2020年12月下旬からの電力市場の価格高騰で、新電力が甚大な経営ダメージを受けている。電気事業への豊富な経験とノウハウがある大手新電力ですら悲鳴を上げており、16年4月の電力自由化を契機に新規参入した新電力のダメージはさらに深刻だ。

 大手新電力による電気事業の見直しが始まった。楽天モバイルは1月26日、電力小売りサービスの「楽天でんき」の新規契約を当面停止すると発表した。楽天でんきとセット販売している「楽天ガス」も新規契約を停止した。再開時期は未定。

 楽天は後発ながら、販売電力量を急拡大させており、販売電力量による新電力ランキングでは家庭向けで10位に入る(「楽天が電力本格参入に6年の歳月を要した理由」)。新電力ランキングの上位にはNTTグループのエネット(東京都港区)や東京ガス、ENEOS、大阪ガス、KDDI(auでんき)など大手企業が名を連ねる。その一角を占める楽天が新規受付を休止した影響は大きい。

 休止の理由は、昨年末からの日本卸電力取引所(JEPX)スポット市場の価格高騰だ。1月上旬は連日、史上最高値を更新。全国24時間平均価格(システムプライス)は150円/kWhを超えるようになった。

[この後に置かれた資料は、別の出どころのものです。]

(* ===== verification/Migrate.v ===== *)
(** The migration runner: [cmd/migrate/main.go].

    The directory of migrations is a map from file names to their text, a name
    that is not in it being a file that cannot be read.  What a file does to the
    database's schema is an operation of the class [Sql], which also says how
    the database orders text; both belong to PostgreSQL and its settings.  The
    table [schema_migrations] is a set of versions, absent until it is made. *)
From S2P Require Import Prelude Monad Runs.
Local Open Scope string_scope.

(** [strings.TrimSuffix]. *)
Definition TrimSuffix (s p : string) : string := str_rev (TrimPrefix (str_rev s) (str_rev p)).

Class Sql (S : Type) := {
  (** the schema after a file was sent, with the error if it failed *)
  exec_sql : string → S → S * option string;
  (** the order of [ORDER BY version] *)
  collate : string → string → bool;
}.
Record database (S : Type) := MkDatabase { schema : S; versions : option (gset string) }.
Arguments MkDatabase {S} schema versions.
Arguments schema {S} d.
Arguments versions {S} d.

Section migrate.
Context `{World} {S : Type} `{!Sql S} (files : gmap string string).
Abbreviation DB := (M (database S) string).

Definition up_suffix : string := ".up.sql".
Definition versionFromPath (path suffix : string) : string := TrimSuffix path suffix.
(** [filepath.Glob] of [*.up.sql] and [sort.Strings]: by bytes. *)
Definition up_files : list string :=
  merge_sort String.le (base.filter (fun f => HasSuffix f up_suffix = true) (map fst (map_to_list files))).

(** A statement on [schema_migrations]. *)
Definition on_versions {A} (f : gset string → (gset string * A) + string) : DB A :=
  statement "driver" ;;
  let! d := get in
  match versions d with
  | None => throw "relation schema_migrations does not exist"
  | Some recorded => match f recorded with
    | inl (recorded', a) => modify (fun d => MkDatabase (schema d) (Some recorded')) ;; ret a
    | inr e => throw e
    end
  end.
Definition ensureMigrationsTable : DB unit :=
  statement "driver" ;; modify (fun d => MkDatabase (schema d) (Some (default ∅ (versions d)))).
Definition isApplied (version : string) : DB bool := on_versions (fun recorded => inl (recorded, bool_decide (version ∈ recorded))).
Definition insert_version (version : string) : DB unit :=
  on_versions (fun recorded => if decide (version ∈ recorded) then inr "duplicate key" else inl ({[version]} ∪ recorded, tt)).
Definition delete_version (version : string) : DB unit := on_versions (fun recorded => inl (recorded ∖ {[version]}, tt)).
(** [ORDER BY version DESC LIMIT 1], [None] for no row. *)
Definition greatest (l : list string) : option string :=
  fold_left (fun best v => match best with Some b => if collate b v then Some v else best | None => Some v end) l None.
Definition last_version : DB (option string) := on_versions (fun recorded => inl (recorded, greatest (elements recorded))).

Definition execSQLFile (file : string) : DB unit :=
  match files !! file with
  | None => throw "read"
  | Some content =>
      statement "driver" ;;
      let! d := get in
      let r := exec_sql content (schema d) in
      modify (fun d => MkDatabase r.1 (versions d)) ;;
      match r.2 with Some e => throw e | None => ret tt end
  end.
Definition apply_one (file : string) : DB unit :=
  let version := versionFromPath file up_suffix in
  let! applied := isApplied version in
  if applied then ret tt else execSQLFile file ;; insert_version version.
Definition applyUp : DB unit := for_each up_files apply_one.
Definition applyDown : DB unit :=
  let! v := last_version in
  match v with
  | None => ret tt
  | Some version =>
      let file := version ++ ".down.sql" in
      match files !! file with
      | None => throw ("down migration missing for " ++ version)
      | Some _ => execSQLFile file ;; delete_version version
      end
  end.
(** The lines [printStatus] prints. *)
Definition printStatus : DB (list (string * string)) :=
  let! appliedSet := on_versions (fun recorded => inl (recorded, recorded)) in
  ret (map (fun file => let version := versionFromPath file up_suffix in
    (if decide (version ∈ appliedSet) then "applied" else "pending", version)) up_files).
Inductive report := Done | Status (lines : list (string * string)).
(** [main] after the connection is open; an error ends the program. *)
Definition main (action : string) : DB report :=
  if String.eqb action "up" then ensureMigrationsTable ;; applyUp ;; ret Done
  else if String.eqb action "down" then ensureMigrationsTable ;; applyDown ;; ret Done
  else if String.eqb action "status" then ensureMigrationsTable ;; let! l := printStatus in ret (Status l)
  else throw ("unsupported action " ++ action).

 電気料金は、法人など規模が大きい契約者が安く、家庭など規模が小さいと高い傾向がある。ざっくり20~30円/kWhと考えると、電力の仕入れ値が販売価格の5倍を超えていることになる。電気を売れば売るほど、大量出血するほどの赤字になるわけだ。

 新電力が電力の仕入れのすべてを電力市場に委ねているわけではない。特に事業規模の大きい新電力は、市場高騰リスクを織り込み、相対契約などで価格をヘッジしている。それでも電力需要の増減の調整弁として電力市場を活用する。ある大手新電力幹部は、「電源調達の9割を相対契約などで固めて冬に備えていた。それでも1割の市場調達で大きな損失が出ている」と顔をしかめる。

 要因の1つには電力不足がある。新年三が日が明けてから成人の日を含んだ連休明けまで、停電リスクが高い時期があった。このとき、市場価格が高騰するのは理解できる。だが、電力の供給に余裕が戻っても、なぜか市場価格は安くならず高止まりを続けた。電力市場の価格は、電力の需給に必ずしも連動していないことが明らかになったのだ。

 現時点では、電力市場の異常な高騰の原因は分かっていない。1月後半になり、市場価格は落ち着きを取り戻しつつあるが、2月以降に再び高騰しないとも限らない。電力市場で何が起きたのかを早期に検証し、是正策を講じることが急務だ。

 電力市場はいまだ寡占市場であり、大手電力会社の入札行動が市場価格を決めている。発電量の8割は大手電力によるものであり、大手電力が圧倒的な売り手だ。また、大手電力が一定量、市場で電力を購入するように求めるルール「グロスビディング」により、買い札の半分以上が大手電力によるものだ。意図の有無とは関係なく、大手電力の行動が価格形成を左右することは明らかだ。

 電力自由化で先行する海外でも、電力市場の高騰は起きる。だがそれは、数時間や数日の高騰であり、1カ月も高騰が続くというのは異常だ。2016年4月の電力全面自由化から、わずか4年半。3.11で発生した東京電力・福島第1原子力発電所事故を契機に動き出した電力制度の抜本見直し「電力システム改革」は、まだ道半ばだ。過渡期に起きた今回の市場高騰によって、電力制度や市場設計の課題が露呈したと言わざるを得ない。